None of these concessions, however, have done much to resurrect the status of New Zealanders in Australia as equals. In fact, they have occurred alongside further exclusions. The changes to the character provisions of the Migration Act in 2014, for example, have left potentially thousands of New Zealanders (often only Kiwis by birth) vulnerable to deportation. Then, either side of Anzac Day this year, Australia announced much longer waiting periods for citizenship for any New Zealanders obtaining a permanent visa (later confirmed not to apply to those who use the new pathway) and the end of subsidised study places for New Zealanders at Australian universities. Student loans are on offer, but the fee increases surely mean few New Zealanders will be willing to become saddled with such substantial debt.

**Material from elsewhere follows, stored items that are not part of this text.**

(** X18: what the sibling draft hands to layer 3.  Whatever calls of
    [A_output], [A_input] and [A_timerinterrupt] follow [A_init]
    (acknowledgments typed as in section 3, or rejected by the checksum),
    every packet that the sender hands to layer 3 is the packet that
    [A_output] built for one of the messages it accepted, the [k]-th under
    the sequence number [k % SEQSPACE], and [IsCorrupted] accepts it.  This
    covers a timeout that arrives when nothing is outstanding: the slot of
    [send_base] then holds a packet sent six numbers earlier, or its flag
    is still set. *)
Theorem Part000_sends_only_accepted_messages
    (evs : list A_event) (st : Part000.sender) (out : list event)
    (p : pkt) :
  acks_typed evs →
  Part000.A_run Part000.A_init evs = Some (st, out) →
  p ∈ sent_by A out →
  built_from (Part000.accepted Part000.A_init evs) p ∧
  IsCorrupted p = false.
Proof.
  intros Htyped Hrun Hp.
  destruct Part000_init_window_inv as [Hwf0 Hinv0].
  assert (built_from (Part000.accepted Part000.A_init evs) p) as Hbuilt.
  { apply (Part000_run_sends evs Part000.A_init st out [] [] Hwf0 Hinv0
             slots_written_init eq_refl); [|done..].
    intros q Hq. by apply elem_of_nil in Hq. }
  split; [done|]. by eapply built_from_not_corrupted.
Qed.

Lemma Part000_sends_only_accepted_messages_witness :
  built_from (Part000.accepted Part000.A_init wrapped_run)
             (data_pkt 7 (sample_msg "b")) ∧
  IsCorrupted (data_pkt 7 (sample_msg "b")) = false.
Proof.
  apply (Part000_sends_only_accepted_messages wrapped_run Part000_wrapped
           Part000_wrapped_out).
  - unfold wrapped_run.
    repeat (apply Forall_cons; split;
            [first [exact I | right; left; by_evaluation]|]).
    exact (Forall_nil_2 _).
  - vm_compute. reflexivity.
  - apply list_elem_of_lookup_2 with 7%nat. vm_compute. reflexivity.
Defined.

(** ** The timeout scan of [sr-harry.c] *)

Lemma SrHarry_scan_hit n acked base next i :
  0 ≤ base → 0 ≤ i → resend_due acked base next i →
  SrHarry.resend_scan (S n) acked base next i
  = Some (Some (Z.of_nat (slot (base + i)))).
Proof.
  intros Hbase Hi [Hflag Hne]. cbn [SrHarry.resend_scan]. cbn zeta.
  replace (Z.rem (Z.rem (base + i) SEQSPACE) WINDOWSIZE)
    with (Z.of_nat (slot (base + i))) by modarith.
  replace (Z.rem (base + i) SEQSPACE) with ((base + i) `mod` SEQSPACE)
    by modarith.
  rewrite idx_lookup, Nat2Z.id, Hflag, mbind_Some by lia.
  by rewrite bool_decide_eq_false_2.
Qed.

Lemma SrHarry_scan_skip n acked base next i :
  0 ≤ base → 0 ≤ i → length acked = 6%nat →
  ¬ resend_due acked base next i →
  SrHarry.resend_scan (S n) acked base next i
  = SrHarry.resend_scan n acked base next (i + 1).
Proof.
  intros Hbase Hi Hlen Hskip. cbn [SrHarry.resend_scan]. cbn zeta.
  replace (Z.rem (Z.rem (base + i) SEQSPACE) WINDOWSIZE)
    with (Z.of_nat (slot (base + i))) by modarith.
  replace (Z.rem (base + i) SEQSPACE) with ((base + i) `mod` SEQSPACE)
    by modarith.
  rewrite idx_lookup, Nat2Z.id by lia.
  destruct (lookup_lt_is_Some_2 acked (slot (base + i))) as [a Ha].
  { pose proof (slot_lt (base + i)). lia. }
  rewrite Ha, mbind_Some. destruct a; [done|].
  destruct (decide ((base + i) `mod` SEQSPACE = next)) as [Heq|Hne].
  - by rewrite bool_decide_eq_true_2.
  - destruct Hskip. by split.
Qed.

Lemma SrHarry_scan_found n acked base next i (k : nat) :
  0 ≤ base → 0 ≤ i → length acked = 6%nat → (k < n)%nat →
  (∀ j, i ≤ j < i + Z.of_nat k → ¬ resend_due acked base next j) →
  resend_due acked base next (i + Z.of_nat k) →
  SrHarry.resend_scan n acked base next i
  = Some (Some (Z.of_nat (slot (base + (i + Z.of_nat k))))).
Proof.
  intros Hbase Hi Hlen. revert i k Hi.
  induction n as [|n IH]; intros i k Hi Hk Hskip Hdue; [lia|].
  destruct k as [|k].
  - rewrite Z.add_0_r in *. by apply SrHarry_scan_hit.
  - rewrite SrHarry_scan_skip by (done || apply Hskip; lia).
    replace (i + Z.of_nat (S k)) with (i + 1 + Z.of_nat k) in * by lia.
    apply IH; [lia | lia | | done].
    intros j Hj. apply Hskip. lia.
Qed.

Lemma SrHarry_scan_none n acked base next i :
  0 ≤ base → 0 ≤ i → length acked = 6%nat →
  (∀ j, i ≤ j < i + Z.of_nat n → ¬ resend_due acked base next j) →
  SrHarry.resend_scan n acked base next i = Some None.
Proof.
  intros Hbase Hi Hlen. revert i Hi.
  induction n as [|n IH]; intros i Hi Hskip; [done|].
  rewrite SrHarry_scan_skip by (done || apply Hskip; lia).
  apply IH; [lia|]. intros j Hj. apply Hskip. lia.
Qed.
Lemma trim_mask_length e rows cols :
  length (flat_map (λ r, map (trimmed e rows cols r) (seq 0 cols)) (seq 0 rows))
  = rows * cols.
Proof.
  assert (∀ (g : nat → nat → bool) l,
            length (flat_map (λ r, map (g r) (seq 0 cols)) l) = length l * cols) as Hlen.
  { intros g l. induction l as [|r l IH]; simpl; [done|].
    by rewrite length_app, length_map, length_seq, IH. }
  by rewrite Hlen, length_seq.
Qed.

(** What the constructors return are views over [forward]: with a
    boolean mask for [Thinning] with a step, [MaskFromDataset],
    [Cropping] and [TrimEdge], whose mask has one entry per point of the
    field; with the mask [None] for [Thinning] without a step. *)
Lemma constructors_return_views forward view :
  (∀ t method, thinning_init forward (Some t) method = Return view →
     ∃ m, view = View (KThinning (Some t) method) forward (Some m)) ∧
  (∀ method, thinning_init forward None method = Return view →
     view = View (KThinning None method) forward None) ∧
  (∀ dataset field_name threshold,
     mask_from_dataset_init forward dataset field_name threshold = Return view →
     ∃ m, view = View (KMaskFromDataset field_name threshold) forward (Some m)) ∧
  (∀ area m, cropping_init forward area m = Return view →
     view = View (KCropping area) forward (Some m)) ∧
  (∀ edge, trim_edge_init forward edge = Return view →
     ∃ e m x y, view = View (KTrimEdge e) forward (Some m) ∧
                field_shape forward = [x; y] ∧
                length m = Z.to_nat x * Z.to_nat y).
Proof.
  unfold thinning_init, mask_from_dataset_init, cropping_init, trim_edge_init,
    masked_init.
  split_and!.
  - intros t method Hrun. returned Hrun. simplify_eq/=.
    returned Ha. simplify_eq/=. eauto.
  - intros method. simpl. case_bool_decide; simpl; [|done]. by intros [= <-].
  - intros dataset field_name threshold Hrun.
    repeat case_match; simplify_eq/=. returned Hrun. simplify_eq/=. eauto.
  - intros area m Hrun. returned Hrun. by simplify_eq/=.
  - intros edge Hrun. apply obind_Return in Hrun as (e & He & Hrun).
    destruct (field_shape forward) as [|x [|y [|? ?]]]; simplify_eq/=.
    repeat case_match; simplify_eq/=; returned Hrun; simplify_eq/=;
      eexists _, _, x, y; (split_and!; try done); apply trim_mask_length.
Qed.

There are those who believe New Zealanders have been unfortunately mixed up in Australian crackdowns really directed at other people. When large numbers of New Zealanders began to be placed in immigration detention and deported in 2015, John Key said Kiwis were “collateral damage when it comes to what they’re doing for other people or other countries”. A confused former Australian Foreign Minister, Bob Carr, echoed this by insisting the Migration Act changes were “introduced to counter the terrorist threat posed by Australians who had made a commitment to a jihadist cause”. New Zealand Prime Minister Bill English followed this line when he remarked recently that New Zealanders were being “caught up” in Australia’s “strong focus on its border control and citizenship”.

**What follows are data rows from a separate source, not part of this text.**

(** * Teabag: the wizard, its file browser and the installation pipeline

    A shallow embedding of the fuzzy-search variant of the program
    (package [main]: [model], [Update], [handleFileBrowserKeys],
    [handleEnter], [loadDirectoryWithFilter], [applyFuzzySearch],
    [loadConfig], [install]) and the properties proved about it.

    Go strings are byte sequences: they are [string] here, one [ascii] per
    byte.  Go [int] values (the cursor, lengths, match indices) are [Z]; the
    program only ever adds or subtracts one under a guard that keeps the
    value between 0 and a slice length, so no wrap-around occurs.  The
    operating system, the process runner and the fuzzy matcher are
    interfaces ([OS], [Lib]); every theorem holds for all implementations
    of them. *)

From Stdlib Require Import String Ascii List ZArith Lia Bool.
Import ListNotations.
Local Open Scope string_scope.
Local Open Scope Z_scope.

(** ** Bytes and the [strings] package *)

(** The line feed and the double quote, as one-byte strings. *)
Definition LF : string := String (ascii_of_nat 10) EmptyString.
Definition DQUOTE : ascii := ascii_of_nat 34.

(** [len(s)] *)
Definition len (s : string) : Z := Z.of_nat (String.length s).

(** [len(l)] on a slice *)
Definition llen {A} (l : list A) : Z := Z.of_nat (List.length l).

(** [s[n:]] for [0 <= n <= len(s)] *)
Fixpoint slice_from (n : nat) (s : string) : string :=
  match n, s with
  | O, _ => s
  | S n', String _ s' => slice_from n' s'
  | S _, EmptyString => EmptyString
  end.

(** [s[:n]] for [0 <= n <= len(s)] *)
Fixpoint slice_to (n : nat) (s : string) : string :=
  match n, s with
  | O, _ => EmptyString
  | S n', String c s' => String c (slice_to n' s')
  | S _, EmptyString => EmptyString
  end.

(** Library functions that live outside the repository and are not
    modelled: the rune-wise case mapping [strings.ToLower] falls back to
    when its argument has a byte outside ASCII, and
    [fuzzy.FindFrom] of github.com/sahilm/fuzzy. *)
Record Match := { Str : string; Index : Z; Score : Z }.

Class Lib := {
  unicode_ToLower : string -> string;
  fuzzy_FindFrom : string -> list string -> list Match
}.

Module strings.

Definition HasPrefix (s prefix : string) : bool := String.prefix prefix s.

(** [len(s) >= len(suffix) && s[len(s)-len(suffix):] == suffix] *)
Definition HasSuffix (s suffix : string) : bool :=
    (String.length suffix <=? String.length s)%nat
    && String.eqb (slice_from (String.length s - String.length suffix) s) suffix.

(** [strings.CutPrefix]: the rest after [prefix], when [s] starts with it. *)
Definition CutPrefix (s prefix : string) : option string :=
    if HasPrefix s prefix then Some (slice_from (String.length prefix) s)
    else None.

Definition isUpper (c : ascii) : bool :=
    (65 <=? nat_of_ascii c)%nat && (nat_of_ascii c <=? 90)%nat.

Definition lowerByte (c : ascii) : ascii :=
    if isUpper c then ascii_of_nat (nat_of_ascii c + 32) else c.

Fixpoint isASCII (s : string) : bool :=
    match s with
    | EmptyString => true
    | String c s' => (nat_of_ascii c <? 128)%nat && isASCII s'
    end.

Fixpoint mapBytes (f : ascii -> ascii) (s : string) : string :=
    match s with
    | EmptyString => EmptyString
    | String c s' => String (f c) (mapBytes f s')
    end.

(** [strings.ToLower]: byte-wise on an ASCII string, the rune mapping
    otherwise. *)
Definition ToLower `{Lib} (s : string) : string :=
    if isASCII s then mapBytes lowerByte s else unicode_ToLower s.

(** [strings.ReplaceAll(s, old, new)] for a one-byte [old], which is the
    only way the program calls it. *)
Fixpoint ReplaceAll (s : string) (old : ascii) (new : string) : string :=
    match s with
    | EmptyString => EmptyString
    | String c s' =>
        if Ascii.eqb c old then new ++ ReplaceAll s' old new
        else String c (ReplaceAll s' old new)
    end.

(** [strings.Split(s, sep)] for a one-byte [sep]; [strings.SplitSeq]
    yields the same pieces in the same order. *)
Fixpoint Split (s : string) (sep : ascii) : list string :=
    match s with
    | EmptyString => [EmptyString]
    | String c s' =>
        match Split s' sep with
        | piece :: rest =>
            if Ascii.eqb c sep then EmptyString :: piece :: rest
            else String c piece :: rest
        | [] => [String c EmptyString]
        end
    end.

Fixpoint Join (elems : list string) (sep : string) : string :=
    match elems with
    | [] => EmptyString
    | [e] => e
    | e :: rest => e ++ sep ++ Join rest sep
    end.

Fixpoint inCutset (c : ascii) (cutset : string) : bool :=
    match cutset with
    | EmptyString => false
    | String d cutset' => Ascii.eqb c d || inCutset c cutset'
    end.

Fixpoint TrimLeft (s cutset : string) : string :=
    match s with
    | EmptyString => EmptyString
    | String c s' => if inCutset c cutset then TrimLeft s' cutset else s
    end.

Fixpoint TrimRight (s cutset : string) : string :=
    match s with
    | EmptyString => EmptyString
    | String c s' =>
        match TrimRight s' cutset with
        | EmptyString => if inCutset c cutset then EmptyString
                         else String c EmptyString
        | t => String c t
        end
    end.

This analysis simply does not stand up. In 2001, New Zealanders were targeted because of the perceived welfare costs and the proportion of New Zealand migrants born in third countries. This Australian concern about the ‘back door’ route to their country by those who would not generally gain entry any other way—notably including many Pacific Islanders—had been around since Gough Whitlam’s Government removed racial restrictions on migration from New Zealand in 1973, and has never left. The 2014 Migration Act changes were aimed at bikies and any non-citizen criminals whose sentences added up to at least a year, and the Australian Government knew full well this included many New Zealanders. The recently announced extended waiting periods on permanent visas may have overlooked the promises made when the new pathway was announced in 2016, but they were entirely in keeping with the entrenched regard for New Zealanders living in Australia as having temporary status only.

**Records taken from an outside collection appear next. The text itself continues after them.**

Inductive Sound : Type :=
  | CreateContext                              (* new AudioContext() *)
  | Resume                                     (* ctx.resume() *)
  | Note (freq : option float) (time : float)  (* one oscillator of the tune *)
  | CrumpleSound
  | BurnSound.

Record Service : Type := mkService {
  ctx : bool;                       (* false: null *)
  isMusicPlaying : bool;
  nextNoteTimer : option nat;       (* None: undefined *)
  (* the environment *)
  pending : list (nat * float);     (* timers set and not yet fired or cleared *)
  fresh : nat;                      (* the handle the next setTimeout returns *)
  out : list Sound                  (* most recent first *)
}.

Definition initial : Service := mkService false false None [] 1 [].

Definition play (x : Sound) (s : Service) : Service :=
  mkService (ctx s) (isMusicPlaying s) (nextNoteTimer s) (pending s) (fresh s)
            (x :: out s).

Definition with_isMusicPlaying (v : bool) (s : Service) : Service :=
  mkService (ctx s) v (nextNoteTimer s) (pending s) (fresh s) (out s).

(** [setTimeout(cb, delay)] for the one callback there is,
    [() => this.playNextNote()], with the handle stored in [nextNoteTimer]. *)
Definition setNoteTimer (delay : float) (s : Service) : Service :=
  mkService (ctx s) (isMusicPlaying s) (Some (fresh s))
            (pending s ++ [(fresh s, delay)]) (S (fresh s)) (out s).

Definition clearTimeout (h : option nat) (s : Service) : Service :=
  match h with
  | None => s
  | Some h =>
      mkService (ctx s) (isMusicPlaying s) (nextNoteTimer s)
                (filter (fun t => negb (Nat.eqb (fst t) h)) (pending s))
                (fresh s) (out s)
  end.

Definition init (suspended : bool) (s : Service) : Service :=
  let s :=
    if negb (ctx s)
    then play CreateContext
              (mkService true (isMusicPlaying s) (nextNoteTimer s) (pending s)
                         (fresh s) (out s))
    else s in
  if suspended then play Resume s else s.

(** [scale[Math.floor(v)]] for the six-note scale. *)
Definition scaleAt (v : float) : option float :=
  if (0 <=? v)%float then
    if (v <? 1)%float then Some 261.63%float
    else if (v <? 2)%float then Some 293.66%float
    else if (v <? 3)%float then Some 329.63%float
    else if (v <? 4)%float then Some 392.00%float
    else if (v <? 5)%float then Some 440.00%float
    else if (v <? 6)%float then Some 523.25%float
    else None
  else None.

Definition playNextNote (time r1 r2 : float) (s : Service) : Service :=
  if negb (isMusicPlaying s) || negb (ctx s) then s
  else
    let freq := scaleAt (r1 * 6)%float in
    let s := play (Note freq time) s in
    let nextDelay := (400 + r2 * 600)%float in
    setNoteTimer nextDelay s.

Definition startMusic (suspended : bool) (time r1 r2 : float) (s : Service)
  : Service :=
  if isMusicPlaying s then s
  else
    let s := init suspended s in
    let s := with_isMusicPlaying true s in
    playNextNote time r1 r2 s.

This categorisation of New Zealand migrants as mere visitors reflects a broader Australian trend away from the idea of immigration as a permanent process and toward an emphasis on temporary settlement. We are admitted entry but the effective border has shifted to the Centrelink office or the university. The head of the Australian Department of Immigration and Border Protection, Michael Pezzullo, highlighted this mindset when he referred in 2014 to Australia’s border as “a complex continuum stretching ahead of and behind the border, including the physical border”.
In his first overseas trip as Foreign Minister, Gerry Brownlee attempted to put a positive spin on the university fee-hike, characterising the lack of notice as a “one-off” and describing the problems as both needing to be put in the context of a “very long relationship” and “not things that cannot be sorted out or worked out or discussed in future”. Brownlee’s double negative will not have made New Zealanders in Australia feel positive. The context he should have borne in mind is a steady erosion of rights over the last two decades. These latest changes only serve to solidify the status of expatriate New Zealanders as guest workers, instead of genuine settlers and net contributors to Australian society.
* Paul Hamer is a migration researcher attached to Te Kawa a Māui—School of Māori Studies at Victoria University of Wellington.